При первом Романове – Михаиле Федоровиче – возникла мысль обзавестись и собственными, русскими врачами. Однако ни детей, достаточно подготовленных для поступления в зарубежные университеты, ни родителей, желающих отправить своих чад за знаниями на чужбину, в русских семьях не нашлось. Так что во исполнение царского указа были отобраны и отправлены на учебу дети прижившихся в России лекарей-иноземцев. На обучение одного из них, сына лейб-медика царя Валентина Бильса – Валентина Бильса-младшего, в Лейденском университете была потрачена тысяча рублей. Истинно царской щедрости и в России, и за границей не переставали удивляться и сто лет спустя. Но первый опыт оказался хотя и обнадеживающим, однако неудачным.
«В 1642 г., – писал Петровский, – Бильс явился в Россию и, представив диплом, был принят на службу, он даже был удостоен редкой по тогдашнему времени милости: царской аудиенции. По велению Государя ему было назначено жалованье в год 100 руб. и корму 330 руб., да кроме того всякой всячины натурой».
Однако уже в 1644 году за какую-то провинность царь Бильсу-младшему «в дохтурах ему быти не велел, а служить ему государеву службу». Куда именно отправили проштрафившегося врача, осталось неизвестным. Но его челобитная с просьбой оставить при врачебном деле осталась без ответа.
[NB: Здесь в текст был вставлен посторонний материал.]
(** C2: on binary64, for every non-empty strictly increasing domain D
    without NaN and every target t that is not NaN, [find_nearest]
    returns an element of D: the last one when [t >= D[-1]], the first
    one when [t <= D[0]], and otherwise an element equal to t or one of
    two adjacent elements that enclose t, whose computed distance
    [abs(t - element)], a rounded difference, is at most that of the
    other.  (The exact distance of the other can be smaller.) *)
Theorem find_nearest64_clamps_or_brackets (D : list spec_float) (t : spec_float) :
  D <> [] -> Cartpole64.numbers D -> Cartpole64.strictly_increasing D ->
  Cartpole64.is_nan t = false ->
  exists v first last_,
    Cartpole64.find_nearest D t = Cartpole64.Returns v /\ In v D /\
    nth_error D 0 = Some first /\
    nth_error D (length D - 1) = Some last_ /\
    (SFleb t first = true -> v = first) /\
    (SFleb last_ t = true -> v = last_) /\
    (SFltb first t = true -> SFltb t last_ = true ->
       Cartpole64.bracketed D t v).
Proof.
  intros Hne Hn Hs Ht.
  destruct (find_nearest64_fuel_returns D t Hn Ht (S (length D)) Hne)
    as (v & first & last_ & Hv & H0 & Hl & Hcase); [lia |].
  pose proof (numbers_nth D _ first Hn H0) as Nfirst.
  pose proof (numbers_nth D _ last_ Hn Hl) as Nlast.
  assert (Hin : In v D).
  { destruct (find_nearest64_member D t Hne Hn Ht) as (w & Hw & Hin).
    unfold Cartpole64.find_nearest in Hw. congruence. }
  exists v, first, last_.
  split; [exact Hv | split; [exact Hin | split; [exact H0 | split; [exact Hl |]]]].
  assert (Hfl : (0 < length D - 1)%nat -> SFltb first last_ = true).
  { intros Hlt. apply (Hs 0%nat (length D - 1)%nat); auto. }
  destruct Hcase as [[E1 ->] | [(E1 & E2 & ->) | (E1 & E2 & Hb)]].
  - split; [| split]; auto.
    + intros E3.
      destruct (Nat.eq_dec (length D - 1) 0) as [E | E].
      * rewrite E in Hl. congruence.
      * exfalso. assert (Hlt : SFltb first last_ = true) by (apply Hfl; lia).
        apply SFltb_true in Hlt; auto. apply SFleb_true in E1, E3; auto.
        rank_lia.
    + intros E3 E4. exfalso.
      apply SFltb_true in E4; auto. apply SFleb_true in E1; auto.
  - split; [| split]; auto.
    + intros E3. congruence.
    + intros E3 E4. exfalso.
      apply SFltb_true in E3; auto. apply SFleb_true in E2; auto.
  - apply SFltb_true in E1, E2; auto.
    split; [| split]; auto.
    + intros E3. exfalso. apply SFleb_true in E3; auto.
    + intros E3. exfalso. apply SFleb_true in E3; auto.
Qed.

Lemma find_nearest64_clamps_or_brackets_witness :
  exists v first last_,
    Cartpole64.find_nearest
      [Cartpole64.float_of 0 0; Cartpole64.float_of 1 0; Cartpole64.float_of 2 0]
      (Cartpole64.float_of 5 (-2)) = Cartpole64.Returns v /\
    In v [Cartpole64.float_of 0 0; Cartpole64.float_of 1 0; Cartpole64.float_of 2 0] /\
    nth_error
      [Cartpole64.float_of 0 0; Cartpole64.float_of 1 0; Cartpole64.float_of 2 0] 0
      = Some first /\
    nth_error
      [Cartpole64.float_of 0 0; Cartpole64.float_of 1 0; Cartpole64.float_of 2 0]
      (length [Cartpole64.float_of 0 0; Cartpole64.float_of 1 0;
               Cartpole64.float_of 2 0] - 1) = Some last_ /\
    (SFleb (Cartpole64.float_of 5 (-2)) first = true -> v = first) /\
    (SFleb last_ (Cartpole64.float_of 5 (-2)) = true -> v = last_) /\
    (SFltb first (Cartpole64.float_of 5 (-2)) = true ->
     SFltb (Cartpole64.float_of 5 (-2)) last_ = true ->
       Cartpole64.bracketed
         [Cartpole64.float_of 0 0; Cartpole64.float_of 1 0; Cartpole64.float_of 2 0]
         (Cartpole64.float_of 5 (-2)) v).
Proof.
  apply find_nearest64_clamps_or_brackets.
  - discriminate.
  - repeat constructor.
  - apply strictly_increasing64_sound; [repeat constructor | reflexivity].
  - reflexivity.
Defined.

(** The domain [-1.0, 1.0] and the target -2^-60, all binary64 values:
    both differences round to 1.0, [get_closer(1.0, -1.0)] sees a tie
    and keeps 1.0, though -1.0 is the nearer element. *)
Lemma find_nearest64_not_nearest :
  Forall (fun x => valid_binary Cartpole64.prec Cartpole64.emax x = true)
    [Cartpole64.float_of (-1) (-60); Cartpole64.float_of (-1) 0;
     Cartpole64.float_of 1 0] /\
  Cartpole64.strictly_increasing
    [Cartpole64.float_of (-1) 0; Cartpole64.float_of 1 0] /\
  Cartpole64.to_Q (Cartpole64.float_of (-1) (-60)) == - (1 # 2) ^ 60 /\
  Cartpole64.to_Q (Cartpole64.float_of (-1) 0) == - 1 /\
  Cartpole64.to_Q (Cartpole64.float_of 1 0) == 1 /\
  SFltb (Cartpole64.float_of (-1) 0) (Cartpole64.float_of (-1) (-60)) = true /\
  SFltb (Cartpole64.float_of (-1) (-60)) (Cartpole64.float_of 1 0) = true /\
  Cartpole64.distance (Cartpole64.float_of (-1) (-60)) (Cartpole64.float_of (-1) 0)
    = Cartpole64.float_of 1 0 /\
  Cartpole64.distance (Cartpole64.float_of (-1) (-60)) (Cartpole64.float_of 1 0)
    = Cartpole64.float_of 1 0 /\
  Cartpole64.find_nearest
    [Cartpole64.float_of (-1) 0; Cartpole64.float_of 1 0]
    (Cartpole64.float_of (-1) (-60))
    = Cartpole64.Returns (Cartpole64.float_of 1 0) /\
  Qabs (Cartpole64.to_Q (Cartpole64.float_of (-1) (-60))
        - Cartpole64.to_Q (Cartpole64.float_of (-1) 0))
  < Qabs (Cartpole64.to_Q (Cartpole64.float_of (-1) (-60))
          - Cartpole64.to_Q (Cartpole64.float_of 1 0)).
Proof.
  split; [repeat constructor |].
  split; [apply strictly_increasing64_sound; [repeat constructor | reflexivity] |].
  repeat split; vm_compute; reflexivity.
Qed.

(** C4: on binary64, for every non-empty domain D without NaN,
    [find_nearest] returns a value for every target that is not NaN:
    the loop returns within [len(D)] iterations and never runs to its
    end, and more fuel gives the same value.  For a NaN target neither
    edge case applies and the loop does run to its end: the result is
    [None]. *)
Theorem find_nearest64_returns_unless_nan (D : list spec_float)
    (t : spec_float) :
  D <> [] -> Cartpole64.numbers D ->
  (Cartpole64.is_nan t = false ->
     exists v, Cartpole64.find_nearest D t = Cartpole64.Returns v /\
       forall fuel, (length D <= fuel)%nat ->
         Cartpole64.find_nearest_fuel fuel D t = Cartpole64.Returns v) /\
  (Cartpole64.is_nan t = true ->
     Cartpole64.find_nearest D t = Cartpole64.ReturnsNone /\
     forall fuel, (length D < fuel)%nat ->
       Cartpole64.find_nearest_fuel fuel D t = Cartpole64.ReturnsNone).
Proof.
  intros Hne Hn. split.
  - intros Ht.
    destruct (find_nearest64_fuel_returns D t Hn Ht (length D) Hne (Nat.le_refl _))
      as (v & _ & _ & Hv & _).
    exists v. split.
    + apply (find_nearest64_fuel_mono (length D)); auto.
    + intros fuel Hfuel. now apply (find_nearest64_fuel_mono (length D)).
  - intros Ht. apply is_nan_true in Ht. subst t. split.
    + apply find_nearest64_fuel_nan; auto.
    + intros fuel Hfuel. now apply find_nearest64_fuel_nan.
Qed.

Lemma find_nearest64_returns_unless_nan_witness :
  (Cartpole64.is_nan (Cartpole64.float_of 5 (-2)) = false ->
     exists v,
       Cartpole64.find_nearest
         [Cartpole64.float_of 0 0; Cartpole64.float_of 1 0; Cartpole64.float_of 2 0]
         (Cartpole64.float_of 5 (-2)) = Cartpole64.Returns v /\
       forall fuel,
         (length [Cartpole64.float_of 0 0; Cartpole64.float_of 1 0;
                  Cartpole64.float_of 2 0] <= fuel)%nat ->
         Cartpole64.find_nearest_fuel fuel
           [Cartpole64.float_of 0 0; Cartpole64.float_of 1 0; Cartpole64.float_of 2 0]
           (Cartpole64.float_of 5 (-2)) = Cartpole64.Returns v) /\
  (Cartpole64.is_nan (Cartpole64.float_of 5 (-2)) = true ->
     Cartpole64.find_nearest
       [Cartpole64.float_of 0 0; Cartpole64.float_of 1 0; Cartpole64.float_of 2 0]
       (Cartpole64.float_of 5 (-2)) = Cartpole64.ReturnsNone /\
     forall fuel,
       (length [Cartpole64.float_of 0 0; Cartpole64.float_of 1 0;
                Cartpole64.float_of 2 0] < fuel)%nat ->
       Cartpole64.find_nearest_fuel fuel
         [Cartpole64.float_of 0 0; Cartpole64.float_of 1 0; Cartpole64.float_of 2 0]
         (Cartpole64.float_of 5 (-2)) = Cartpole64.ReturnsNone).
Proof.
  apply find_nearest64_returns_unless_nan.
  - discriminate.
  - repeat constructor.
Defined.

(** The strictly increasing domain [0.0, 1.0, 2.0] and the target NaN:
    [nan >= 2.0] and [nan <= 0.0] are false, and so is every comparison
    of the loop, which narrows by [end = mid] to [end = 0] and ends;
    the function returns [None]. *)
Lemma find_nearest64_nan_target_none :
  [Cartpole64.float_of 0 0; Cartpole64.float_of 1 0; Cartpole64.float_of 2 0] <> [] /\
  Cartpole64.strictly_increasing
    [Cartpole64.float_of 0 0; Cartpole64.float_of 1 0; Cartpole64.float_of 2 0] /\
  SFleb (Cartpole64.float_of 2 0) Cartpole64.nan = false /\
  SFleb Cartpole64.nan (Cartpole64.float_of 0 0) = false /\
  Cartpole64.find_nearest
    [Cartpole64.float_of 0 0; Cartpole64.float_of 1 0; Cartpole64.float_of 2 0]
    Cartpole64.nan = Cartpole64.ReturnsNone.
Proof.
  split; [discriminate |].
  split; [apply strictly_increasing64_sound; [repeat constructor | reflexivity] |].
  repeat split.
Qed.

(** ** discretize_observation_space *)

Lemma append_all_id (values : list Q) : Cartpole.append_all values = values.
Proof.
  unfold Cartpole.append_all.
  assert (H : forall acc, fold_left (fun ds i => ds ++ [i]) values acc = acc ++ values).
  { induction values as [| x tl IH]; intros acc; simpl.
    - now rewrite app_nil_r.
    - rewrite IH, <- app_assoc. reflexivity. }
  apply H.
Qed.

Lemma arange_values_empty (lo hi step : Q) :
  hi <= lo -> 0 < step -> Cartpole.arange_values lo hi step = [].
Proof.
  intros Hle Hstep. unfold Cartpole.arange_values.
  assert (Hq : (hi - lo) / step <= 0).
  { unfold Qdiv. pose proof (Qinv_lt_0_compat step Hstep) as Hinv.
    rewrite <- (Qmult_0_l (/ step)). apply Qmult_le_compat_r; lra. }
  apply Qceiling_resp_le in Hq. change (Qceiling 0) with 0%Z in Hq.
  replace (Z.to_nat (Qceiling ((hi - lo) / step))) with 0%nat by lia.
  reflexivity.
Qed.

Lemma discretize_from_ok (steps : list Q) (bs : list (Q * Q)) :
  forall idx acc,
  (forall j b, nth_error bs j = Some b ->
     exists step, nth_error steps (idx + j) = Some step /\ ~ step == 0) ->
  exists ds,
    Cartpole.discretize_from idx bs steps acc = Ok (acc ++ ds) /\
    length ds = length bs /\
    forall j lo hi step,
      nth_error bs j = Some (lo, hi) -> nth_error steps (idx + j) = Some step ->
      nth_error ds j = Some (Cartpole.arange_values lo hi step).
Proof.
  induction bs as [| [lo0 hi0] rest IH]; intros idx acc Hsteps.
  - exists []. simpl. rewrite app_nil_r. repeat split; auto.
    intros j lo hi step Hj. destruct j; discriminate.
  - destruct (Hsteps 0%nat (lo0, hi0) eq_refl) as (step0 & Hs0 & Hnz).
    rewrite Nat.add_0_r in Hs0.
    destruct (IH (S idx) (acc ++ [Cartpole.append_all (Cartpole.arange_values lo0 hi0 step0)]))
      as (ds & Hds & Hlen & Hnth).
    { intros j b Hj. destruct (Hsteps (S j) b Hj) as (step & Hs & Hn).
      exists step. split; auto. now replace (S idx + j)%nat with (idx + S j)%nat by lia. }
    exists (Cartpole.arange_values lo0 hi0 step0 :: ds).
    split; [| split].
    + cbn [Cartpole.discretize_from]. unfold py_nth. rewrite Hs0.
      unfold Cartpole.numpy_arange. cbn [fst snd].
      destruct (Qeq_bool step0 0) eqn:E.
      { apply Qeq_bool_iff in E. contradiction. }
      rewrite Hds, append_all_id, <- app_assoc. reflexivity.
    + simpl. now rewrite Hlen.
    + intros j lo hi step Hj Hs. destruct j as [| j].
      * simpl in Hj. injection Hj as <- <-. rewrite Nat.add_0_r in Hs.
        rewrite Hs0 in Hs. injection Hs as <-. reflexivity.
      * simpl in Hj. simpl. apply Hnth; auto.
        now replace (S idx + j)%nat with (idx + S j)%nat by lia.
Qed.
Следующую попытку обзавестись собственными врачами предпринял Петр I.
«Петр Великий, – писал историк медицины Н. Куприянов, – как ревностный распространитель всего, что только могло образовать Россию, отправил в Италию, в Падую, двух русских молодых дворян: Посникова в 1692 году и затем Волкова в 1698 году для изучения медицины. Император заботился облегчить им путь за границу, почему Посникову сопутствовал д-р Пелярино и на польской границе сопровождали их конные проводники... Петр Васильевич Посников, сын дьяка и царского посланника при иностранных дворах, получил при отце своем хорошее образование, а в 1696 г. Падуанским университетом признан доктором философии и медицины. По возвращении в Россию Посников представил докторский диплом, где с великою похвалою было упомянуто о природных его дарованиях и об учености. Правительство наше, нуждаясь в то время в ученых, назначило его переводчиком в свите дипломатического посольства при иностранных дворах, так как Посников знал основательно языки: латинский, французский и итальянский. В 1697 году Посников отправил в Россию из Амстердама медикаменты, а в 1701 г. возвратился в Россию, где занял медицинский пост с окладом жалованья 500 руб., но, к общему сожалению, преждевременная смерть похитила ученого мужа. Григорий Иванович Волков, сын дьяка, по просьбе родителя своего в 1698 г. отправлен был в университет Падую для изучения медицины, где по получении докторского диплома возвратился в свое отечество и поступил на службу, подобно Посникову, при посольстве. Когда Петр Великий поручил ему перевод с французского на русский сочинения, известного в то время под названием «Jardinage de Ouintmy», то, затрудняясь в переводе технических слов, он впал в меланхолию».
Так что и в этом случае силы и средства оказались потраченными попусту. Но царь-реформатор не сдавался и пригласил в Россию людей, способных обучать будущих врачей. Правда, до полноценной подготовки медицинских специалистов дело дошло много позже, после ухода Петра I из жизни. Да и качество обучения студентов-медиков на протяжении десятилетий продолжало оставлять желать лучшего.